Just giving people a team site is not the solution. Successful team site adoption and roll out happens when:
- you look at the big picture approach to information in your organization, and
- develop a plan for when and how to introduce people to this new way of working.
“Let’s move off file shares and onto SharePoint”
If your organization is planning on executing the migration department by department, you are not alone. I can't blame anyone for using that approach. First, it is familiar. It is how file shares are traditionally set up. And from a change perspective, you only engage with, and get buy-in from a smaller subset of the organization. So, it seems like a much easier approach and way forward.
Don’t recreate your file share problems in SharePoint
My concern with this department-by-department approach is that some of the larger business problems you are trying to solve by moving from file shares to SharePoint will just be perpetuated.

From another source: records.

(** * Iris-Properties-Manager: document model, parser, manager and auto-mapper

    A shallow embedding of [block_properties_parser.py],
    [block_properties_manager.py] and [auto_mapper.py], and the properties of
    the specification checked against it.

    Conventions of the embedding.
    - A Python [str] is a [string]; one [ascii] stands for one code point in
      the range 0..255, and the character classes below ([isspace], [isalnum],
      [lower], ...) are Python's on that range.
    - A Python [dict] whose insertion order is observable ([item_groups],
      the per-category variation lists) is an association list with unique
      keys; a [set], and a [dict] that is only read by key or folded
      commutatively, is a [gset] / [gmap].
    - Python leaves the iteration order of a [set] unspecified: the order is
      the section variable [set_iter], any enumeration of the set.
    - [copy.deepcopy] is the identity on immutable values.
    - A method that mutates [self] is a function from the state to the new
      state; a method that can raise returns an [outcome].
    - [print] diagnostics are not modelled. *)

From Stdlib Require Import QArith Ascii.
From stdpp Require Import gmap strings list sorting pretty.

Local Open Scope stdpp_scope.

(** ** Python string methods *)

Module PyStr.

Definition code (c : ascii) : N := Ascii.N_of_ascii c.

Definition NL : ascii := Ascii.ascii_of_N 10.
Definition CR : ascii := Ascii.ascii_of_N 13.
Definition nl : string := String NL "".

(** [str.isspace] on one character. *)
Definition isspace (c : ascii) : bool :=
  let n := code c in
  ((9 <=? n) && (n <=? 13) || (28 <=? n) && (n <=? 32)
   || (n =? 133) || (n =? 160))%N.

(** [str.isdecimal], [str.isnumeric] and [str.isalnum] on one character. *)
Definition isdecimal (c : ascii) : bool :=
  let n := code c in ((48 <=? n) && (n <=? 57))%N.

Definition isnumeric_char (c : ascii) : bool :=
  let n := code c in
  (isdecimal c || (n =? 178) || (n =? 179) || (n =? 185)
   || (188 <=? n) && (n <=? 190))%N.

Definition isalpha (c : ascii) : bool :=
  let n := code c in
  ((65 <=? n) && (n <=? 90) || (97 <=? n) && (n <=? 122)
   || (n =? 170) || (n =? 181) || (n =? 186)
   || (192 <=? n) && (n <=? 214) || (216 <=? n) && (n <=? 246)
   || (248 <=? n) && (n <=? 255))%N.

Definition isalnum (c : ascii) : bool := isalpha c || isnumeric_char c.

(** The class [\w] of the [re] module on [str] patterns. *)
Definition is_word_char (c : ascii) : bool :=
  isalnum c || bool_decide (c = "_"%char).

Definition lower_char (c : ascii) : ascii :=
  let n := code c in
  if ((65 <=? n) && (n <=? 90)
      || (192 <=? n) && (n <=? 222) && negb (n =? 215))%N
  then Ascii.ascii_of_N (n + 32) else c.

Fixpoint lower (s : string) : string :=
  match s with
  | "" => ""
  | String c s' => String (lower_char c) (lower s')
  end.

Fixpoint forallb_str (f : ascii → bool) (s : string) : bool :=
  match s with
  | "" => true
  | String c s' => f c && forallb_str f s'
  end.

Fixpoint existsb_str (f : ascii → bool) (s : string) : bool :=
  match s with
  | "" => false
  | String c s' => f c || existsb_str f s'
  end.

(** [s.isnumeric()]: every character numeric, and at least one. *)
Definition isnumeric (s : string) : bool :=
  negb (bool_decide (s = "")) && forallb_str isnumeric_char s.

Definition len (s : string) : nat := String.length s.

(** [s[n:]]. *)
Fixpoint skip_chars (n : nat) (s : string) : string :=
  match n, s with
  | 0, _ => s
  | S k, String _ s' => skip_chars k s'
  | S _, "" => ""
  end.

(** [s.lstrip()], [s.rstrip()], [s.strip()]. *)
Fixpoint lstrip (s : string) : string :=
  match s with
  | "" => ""
  | String c s' => if isspace c then lstrip s' else s
  end.

Fixpoint rstrip_if (f : ascii → bool) (s : string) : string :=
  match s with
  | "" => ""
  | String c s' =>
      let r := rstrip_if f s' in
      if bool_decide (r = "") && f c then "" else String c r
  end.

Definition rstrip : string → string := rstrip_if isspace.

Definition strip (s : string) : string := lstrip (rstrip s).

(** [s.rstrip('\n')]. *)
Definition rstrip_nl : string → string :=
  rstrip_if (λ c, bool_decide (c = NL)).

(** [s.startswith(p)] and [s.endswith(p)]. *)
Fixpoint startswith (p s : string) : bool :=
  match p, s with
  | "", _ => true
  | String a p', String b s' => bool_decide (a = b) && startswith p' s'
  | String _ _, "" => false
  end.

Definition endswith (p s : string) : bool :=
  startswith (String.rev p) (String.rev s).

(** [s.partition(sep)] restricted to the found case: the text before and
    after the first occurrence of [sep]. *)
Fixpoint find_split (sep s : string) : option (string * string) :=
  if startswith sep s then Some ("", skip_chars (len sep) s)
  else match s with
       | "" => None
       | String c s' =>
           match find_split sep s' with
           | Some (a, b) => Some (String c a, b)
           | None => None
           end
       end.

(** [sep in s]. *)
Definition contains (sep s : string) : bool :=
  bool_decide (is_Some (find_split sep s)).

(** [s.split(sep)] for a non-empty [sep]: [skip] counts the characters of
    a separator occurrence still to pass over. *)
Fixpoint split_go (sep : string) (skip : nat) (s : string) : list string :=
  match s with
  | "" => [""]
  | String c s' =>
      match skip with
      | S k => split_go sep k s'
      | 0 =>
          if startswith sep s then "" :: split_go sep (len sep - 1) s'
          else match split_go sep 0 s' with
               | p :: ps => String c p :: ps
               | [] => [String c ""]
               end
      end
  end.

Definition split (sep s : string) : list string := split_go sep 0 s.

(** [s.split(sep, 1)]. *)
Definition split1 (sep s : string) : list string :=
  match find_split sep s with
  | Some (a, b) => [a; b]
  | None => [s]
  end.

(** [sep.join(l)]. *)
Fixpoint join (sep : string) (l : list string) : string :=
  match l with
  | [] => ""
  | [x] => x
  | x :: l' => x +:+ sep +:+ join sep l'
  end.

(** [s.replace(old, new)] for a non-empty [old], and
    [s.replace(old, new, 1)]. *)
Definition replace (old new s : string) : string := join new (split old s).

Definition replace1 (old new s : string) : string :=
  match find_split old s with
  | Some (a, b) => a +:+ new +:+ b
  | None => s
  end.

(** Maximal runs of the characters that satisfy [keep]; [cur] is the run
    being read, if any. *)
Fixpoint runs_go (keep : ascii → bool) (cur : option string) (s : string)
  : list string :=
  match s with
  | "" => option_list (String.rev <$> cur)
  | String c s' =>
      if keep c
      then runs_go keep (Some (String c (default "" cur))) s'
      else option_list (String.rev <$> cur) ++ runs_go keep None s'
  end.

(** [s.split()]: the maximal runs of non-blank characters. *)
Definition split_ws (s : string) : list string :=
  runs_go (λ c, negb (isspace c)) None s.

(** [re.findall(r'\b\w+\b', s)]: the maximal runs of word characters. *)
Definition findall_words (s : string) : list string :=
  runs_go is_word_char None s.

(** The line boundaries of [str.splitlines]. *)
Definition is_linebreak (c : ascii) : bool :=
  let n := code c in
  ((10 <=? n) && (n <=? 13) || (28 <=? n) && (n <=? 30) || (n =? 133))%N.

(** [s.splitlines()]: [cur] is the line being read, reversed; a line feed
    right after a carriage return belongs to the same boundary. *)
Fixpoint splitlines_go (cur : string) (s : string) : list string :=
  match s with
  | "" => if bool_decide (cur = "") then [] else [String.rev cur]
  | String c s' =>
      if is_linebreak c then
        String.rev cur ::
          match s' with
          | String d s'' =>
              if bool_decide (c = CR) && bool_decide (d = NL)
              then splitlines_go "" s'' else splitlines_go "" s'
          | "" => []
          end
      else splitlines_go (String c cur) s'
  end.

Definition splitlines (s : string) : list string := splitlines_go "" s.

(** [str(n)] for a length. *)
Definition str_of_nat (n : nat) : string := pretty n.

(** [int(s)]: blanks around an optional sign and decimal digits, in which
    single underscores may separate digits; [None] is [ValueError]. *)
Fixpoint int_digits (acc : Z) (after_digit : bool) (s : string)
  : option Z :=
  match s with
  | "" => if after_digit then Some acc else None
  | String c s' =>
      if isdecimal c
      then int_digits (acc * 10 + Z.of_N (code c - 48)) true s'
      else if bool_decide (c = "_"%char) && after_digit
      then int_digits acc false s'
      else None
  end.

Definition py_int (s : string) : option Z :=
  match strip s with
  | String "-" body => Z.opp <$> int_digits 0 false body
  | String "+" body => int_digits 0 false body
  | body => int_digits 0 false body
  end.

End PyStr.

Import PyStr.

(** ** Insertion-ordered dictionaries

    A [dict] read in insertion order: an association list in which a key
    occurs once. [od_setdefault] is [d.setdefault(k, v)] (a new key goes to
    the end), [od_alter] changes the value stored under a key in place. *)

Section odict.
Context {V : Type}.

Oranges and Apples — don’t try to treat everything the same
The first stumbling block comes when a department tries to fit all that they do into a single team site.
What belongs on your team site
Some of the work that a department does is collaborative: to build on and improve the work of the team. This includes team meetings, research, and internal project work. This type of work fits nicely in a departmental team site. Try creating some simple templates that you can use to get these departmental collaboration sites started quickly and include items such as a meetings structure, a document collaboration space and a space for keeping resources the entire team may use.
Additional discovery and information design is a good practice to accommodate some of the transactional work that the department does – and is what makes each department site unique.
What might not belong on your team site
Where you need to stop, and consider fit is in the following two scenarios:
- When a department is providing an internal service to others within the organization.
- When the collaboration is embedded in a bigger organizational business process or bridges across audiences from different departments.
Some common examples of activities that often go beyond a team site include:
- Contracts management, purchasing, or bidding processes
- People management — hiring, performance evaluations, training etc.
- Organizational reporting — such as a KPI program, annual reports
- Managing projects — multi-discipline or phased
- Governing documents — creation, maintenance, and publication of policies and procedures
Incorporating this type of work into a department team site might make sense when you only evaluate the work that is being done from a single department's perspective. But, if you look at the content experience of the entire organization, it becomes problematic to look at it through that singular view.
Build business process-centric sites or solutions
Business processes that require interdisciplinary collaboration should have specific sites designed to support them. Without them, you risk content either getting buried in departmental sites or duplicate copies of content showing up in multiple places in your portal as people file the same content in their own team sites. Creating project team sites for cross disciplinary projects ensures that all the documentation for that project can be managed and collaborated on together in one location. Project sites can also be easily managed and archived as projects close.
Make sure governance documents are easily accessible
Governing documents in their final form should exist on an easily accessible publishing environment such as an intranet or a safety management portal. This way, the people using your documentation have ready access to the latest, approved policy or procedure. For the creation and approval process, collaboration environments might make sense but may benefit from enhanced workflows to facilitate and capture the lifecycle of those key business records.
Start with the big picture
If not department by department – how do you get started? Start with a holistic overview of the type of content your organization produces and are planning on incorporating into your new sites. This is not a comprehensive content audit.
Identify the big business processes in your organization and the content that is created and collaborated on within those processes. Then identify content that will need the most attention from a risk and compliance standpoint.
You can then create a thoughtful, prioritized plan that outlines when you might start to rollout out sites and for what purpose, allows for coordination with other important business cycles, and ultimately allows you to manage your most important business asset.
When you look at the big picture and plan accordingly, you can get the business value you seek from migrating from file shares to SharePoint.